(** * Grading thunk actions of the ORA grading front-end

    Shallow embedding of [src/data/redux/thunkActions/grading.js]: the
    redux-thunk coordinators that fetch submissions, prefetch queue
    neighbours, lock and unlock a submission and submit a grade.

    A thunk is a function of [(dispatch, getState)]; it is embedded as a
    state-passing computation over the store that also records, in order,
    every plain action it dispatched and every request it issued.  The
    callbacks handed to the request layer are kept as functions inside the
    recorded request, so that what happens when a request resolves can be
    stated about the very closure the thunk built. *)

From stdpp Require Import gmap strings list fin_maps.

Set Warnings "-register-all".

(** ** JavaScript values and objects *)

(** The values that travel through this module: submission ids, grade data
    and the fields of a response. *)
Inductive JsVal : Type :=
| JUndefined
| JNull
| JBool (b : bool)
| JNum (n : Z)
| JStr (s : string)
| JObj (fields : list (string * JsVal)).

(** JavaScript truthiness, as tested by [!gradeData]. *)
Definition truthy (v : JsVal) : bool :=
  match v with
  | JUndefined | JNull => false
  | JBool b => b
  | JNum n => negb (n =? 0)%Z
  | JStr s => negb (String.eqb s "")
  | JObj _ => true
  end.

(** A response payload is a JS object used as a record of named fields. *)
Abbreviation Response := (gmap string JsVal).

(** [response.key]: a missing property reads as [undefined]. *)
Definition prop (response : Response) (key : string) : JsVal :=
  default JUndefined (response !! key).

(** [{ ...response, key: v }]: the spread copy with [key] overridden. *)
Definition spread_with (response : Response) (key : string) (v : JsVal) : Response :=
  <[key := v]> response.

(** [xs[i]] on a JS array: out of range reads as [undefined]. *)
Definition js_index (xs : list JsVal) (i : nat) : JsVal :=
  default JUndefined (xs !! i).

(** ** Collaborators: request keys, actions, selectors *)

Module RequestKeys.
  (** The two keys of [data/constants/requests] this module names. *)
Inductive t : Type := prefetchNext | prefetchPrev.
End RequestKeys.

(** The plain action objects the store receives, one constructor per action
    type, carrying the payload. *)
Inductive Action : Type :=
| PreloadNext (payload : Response)
| PreloadPrev (payload : Response)
| LoadNext (payload : Response)
| LoadPrev (payload : Response)
| UpdateSelection (submissionUUIDs : list JsVal)
| LoadSubmission (payload : Response)
| StartGrading (payload : Response)
| StopGrading
| SetShowValidation (show : bool)
| CompleteGrading (payload : Response)
| SetShowReview (show : bool)
| SetShowRubric (show : bool).

(** What [dispatch] accepts under the redux-thunk middleware: a plain action
    or a thunk. *)
Inductive Dispatchable (T : Type) : Type :=
| Plain (a : Action)
| Thk (t : T).
Arguments Plain {T} a.
Arguments Thk {T} t.

(** The action creators of [actions.grading] and [actions.app]. *)
Module actions.
Section Creators.
Context {T : Type}.
Definition grading_preloadNext (response : Response) : Dispatchable T :=
      Plain (PreloadNext response).
Definition grading_preloadPrev (response : Response) : Dispatchable T :=
      Plain (PreloadPrev response).
Definition grading_loadNext (payload : Response) : Dispatchable T :=
      Plain (LoadNext payload).
Definition grading_loadPrev (payload : Response) : Dispatchable T :=
      Plain (LoadPrev payload).
Definition grading_updateSelection (submissionUUIDs : list JsVal) : Dispatchable T :=
      Plain (UpdateSelection submissionUUIDs).
Definition grading_loadSubmission (payload : Response) : Dispatchable T :=
      Plain (LoadSubmission payload).
Definition grading_startGrading (payload : Response) : Dispatchable T :=
      Plain (StartGrading payload).
Definition grading_stopGrading (_ : unit) : Dispatchable T :=
      Plain StopGrading.
Definition grading_setShowValidation (show : bool) : Dispatchable T :=
      Plain (SetShowValidation show).
Definition grading_completeGrading (response : Response) : Dispatchable T :=
      Plain (CompleteGrading response).
Definition app_setShowReview (show : bool) : Dispatchable T :=
      Plain (SetShowReview show).
Definition app_setShowRubric (show : bool) : Dispatchable T :=
      Plain (SetShowRubric show).
End Creators.
End actions.

(** The store as this module sees it: a state, the root reducer that applies
    a plain action, and the read-only selectors the thunks call.  All of it
    lives outside [thunkActions/grading.js], so it is an interface here. *)
Module selectors.
Class Store : Type := {
    State : Type;
    reducer : State -> Action -> State;
    grading_next_doesExist : State -> bool;
    grading_next_submissionUUID : State -> JsVal;
    grading_prev_doesExist : State -> bool;
    grading_prev_submissionUUID : State -> JsVal;
    grading_selected_submissionUUID : State -> JsVal;
    grading_selected_gradingData : State -> JsVal;
    grading_validation_isValidForSubmit : State -> bool;
    app_emptyGrade : State -> JsVal;
  }.
End selectors.

(** ** Requests and effects *)

(** The argument objects of the five request creators; [K] is the type of
    the callbacks. *)
Inductive Request (K : Type) : Type :=
| FetchSubmissionResponse (requestKey : RequestKeys.t) (submissionUUID : JsVal)
    (onSuccess : Response -> K)
| FetchSubmissionStatus (submissionUUID : JsVal) (onSuccess : Response -> K)
| FetchSubmission (submissionUUID : JsVal) (onSuccess : Response -> K)
| SetLock (value : bool) (submissionUUID : JsVal) (onSuccess : Response -> K)
| SubmitGrade (submissionUUID : JsVal) (gradeData : JsVal)
    (onSuccess : Response -> K) (onFailure : JsVal -> K).
Arguments FetchSubmissionResponse {K}.
Arguments FetchSubmissionStatus {K}.
Arguments FetchSubmission {K}.
Arguments SetLock {K}.
Arguments SubmitGrade {K}.

(** What goes over the wire for a request: its kind and data, without the
    callbacks. *)
Inductive Call : Type :=
| CallFetchSubmissionResponse (requestKey : RequestKeys.t) (submissionUUID : JsVal)
| CallFetchSubmissionStatus (submissionUUID : JsVal)
| CallFetchSubmission (submissionUUID : JsVal)
| CallSetLock (value : bool) (submissionUUID : JsVal)
| CallSubmitGrade (submissionUUID : JsVal) (gradeData : JsVal).

Definition call_of {K} (r : Request K) : Call :=
  match r with
  | FetchSubmissionResponse k u _ => CallFetchSubmissionResponse k u
  | FetchSubmissionStatus u _ => CallFetchSubmissionStatus u
  | FetchSubmission u _ => CallFetchSubmission u
  | SetLock v u _ => CallSetLock v u
  | SubmitGrade u g _ _ => CallSubmitGrade u g
  end.

Definition onSuccess_of {K} (r : Request K) : Response -> K :=
  match r with
  | FetchSubmissionResponse _ _ k
  | FetchSubmissionStatus _ k
  | FetchSubmission _ k
  | SetLock _ _ k
  | SubmitGrade _ _ k _ => k
  end.

(** Only the submit request is handed a failure callback. *)
Definition onFailure_of {K} (r : Request K) : option (JsVal -> K) :=
  match r with
  | SubmitGrade _ _ _ k => Some k
  | _ => None
  end.

Section Redux.
Context `{store : selectors.Store}.
Import selectors.

  (** One entry of the trace of a run: a plain action applied to the store,
      or a request handed to the request layer together with its callbacks. *)
Inductive Effect : Type :=
  | Dispatched (a : Action)
  | Issued (r : Request (State -> unit * State * list Effect)).

  (** Computations over the store that log their effects. *)
Definition M (A : Type) : Type := State -> A * State * list Effect.

#[export] Instance M_ret : MRet M := fun A a s => (a, s, []).
#[export] Instance M_bind : MBind M := fun A B f m s =>
    let '(a, s1, t1) := m s in
    let '(b, s2, t2) := f a s1 in
    (b, s2, t1 ++ t2).

  (** The body of a thunk, [(dispatch, getState) => { ... }]. *)
Definition Thunk : Type := M unit.

  (** [getState()]: the state of the store at the moment of the call. *)
Definition getState : M State := fun s => (s, s, []).

  (** [dispatch(x)]: a plain action goes through the reducer, a thunk is
      run against the same store. *)
Definition dispatch (x : Dispatchable Thunk) : Thunk :=
    match x with
    | Plain a => fun s => (tt, reducer s a, [Dispatched a])
    | Thk t => t
    end.

  (** Modelled from the spec: the request layer ([./requests], not part of
      the sources at hand) "issues a named asynchronous request ... and
      invokes a success or failure callback with the response".  Issuing is
      recorded in the trace and leaves the store as it is; the resolution is
      the later run of [onSuccess_of] or [onFailure_of]. *)
Definition issue (r : Request Thunk) : Dispatchable Thunk :=
    Thk (fun s => (tt, s, [Issued r])).

  (** The observable shape of a trace. *)
Inductive Event : Type :=
  | EvAction (a : Action)
  | EvCall (c : Call).

Definition event_of (e : Effect) : Event :=
    match e with
    | Dispatched a => EvAction a
    | Issued r => EvCall (call_of r)
    end.

Definition events (tr : list Effect) : list Event := map event_of tr.

  (** The requests of a trace still waiting for their response. *)
Definition pending (tr : list Effect) : list (Request Thunk) :=
    omap (fun e => match e with Issued r => Some r | Dispatched _ => None end) tr.

Definition calls (tr : list Effect) : list Call := map call_of (pending tr).

Definition dispatched (tr : list Effect) : list Action :=
    omap (fun e => match e with Dispatched a => Some a | Issued _ => None end) tr.

  (** [store.dispatch(x)] from state [s]: the state left and the trace. *)
Definition run (x : Dispatchable Thunk) (s : State) : State * list Effect :=
    let '(_, s', tr) := dispatch x s in (s', tr).
End Redux.

Arguments Effect : clear implicits.
Arguments Effect {store}.

(** ** The request creators of [./requests] *)

Module requests.
Section Creators.
Context `{store : selectors.Store}.

Definition fetchSubmissionResponse (requestKey : RequestKeys.t)
    (submissionUUID : JsVal) (onSuccess : Response -> Thunk) : Dispatchable Thunk :=
  issue (FetchSubmissionResponse requestKey submissionUUID onSuccess).

Definition fetchSubmissionStatus (submissionUUID : JsVal)
    (onSuccess : Response -> Thunk) : Dispatchable Thunk :=
  issue (FetchSubmissionStatus submissionUUID onSuccess).

Definition fetchSubmission (submissionUUID : JsVal)
    (onSuccess : Response -> Thunk) : Dispatchable Thunk :=
  issue (FetchSubmission submissionUUID onSuccess).

Definition setLock (value : bool) (submissionUUID : JsVal)
    (onSuccess : Response -> Thunk) : Dispatchable Thunk :=
  issue (SetLock value submissionUUID onSuccess).

Definition submitGrade (submissionUUID gradeData : JsVal)
    (onSuccess : Response -> Thunk) (onFailure : JsVal -> Thunk) : Dispatchable Thunk :=
  issue (SubmitGrade submissionUUID gradeData onSuccess onFailure).

End Creators.
End requests.

(** ** [thunkActions/grading.js] *)

Module thunkActions.
Section Grading.
Context `{store : selectors.Store}.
══════════════════════════════
### WORK TO BE COMPLETED
Once you find the line with "the later run" above, print it and every line after it up to and including the line with "(** [store.dispatch(x)] from", exactly as written and nothing else.

### EXERCISE RESULT
      the later run of [onSuccess_of] or [onFailure_of]. *)
Definition issue (r : Request Thunk) : Dispatchable Thunk :=
    Thk (fun s => (tt, s, [Issued r])).

  (** The observable shape of a trace. *)
Inductive Event : Type :=
  | EvAction (a : Action)
  | EvCall (c : Call).

Definition event_of (e : Effect) : Event :=
    match e with
    | Dispatched a => EvAction a
    | Issued r => EvCall (call_of r)
    end.

Definition events (tr : list Effect) : list Event := map event_of tr.

  (** The requests of a trace still waiting for their response. *)
Definition pending (tr : list Effect) : list (Request Thunk) :=
    omap (fun e => match e with Issued r => Some r | Dispatched _ => None end) tr.

Definition calls (tr : list Effect) : list Call := map call_of (pending tr).

Definition dispatched (tr : list Effect) : list Action :=
    omap (fun e => match e with Dispatched a => Some a | Issued _ => None end) tr.

  (** [store.dispatch(x)] from state [s]: the state left and the trace. *)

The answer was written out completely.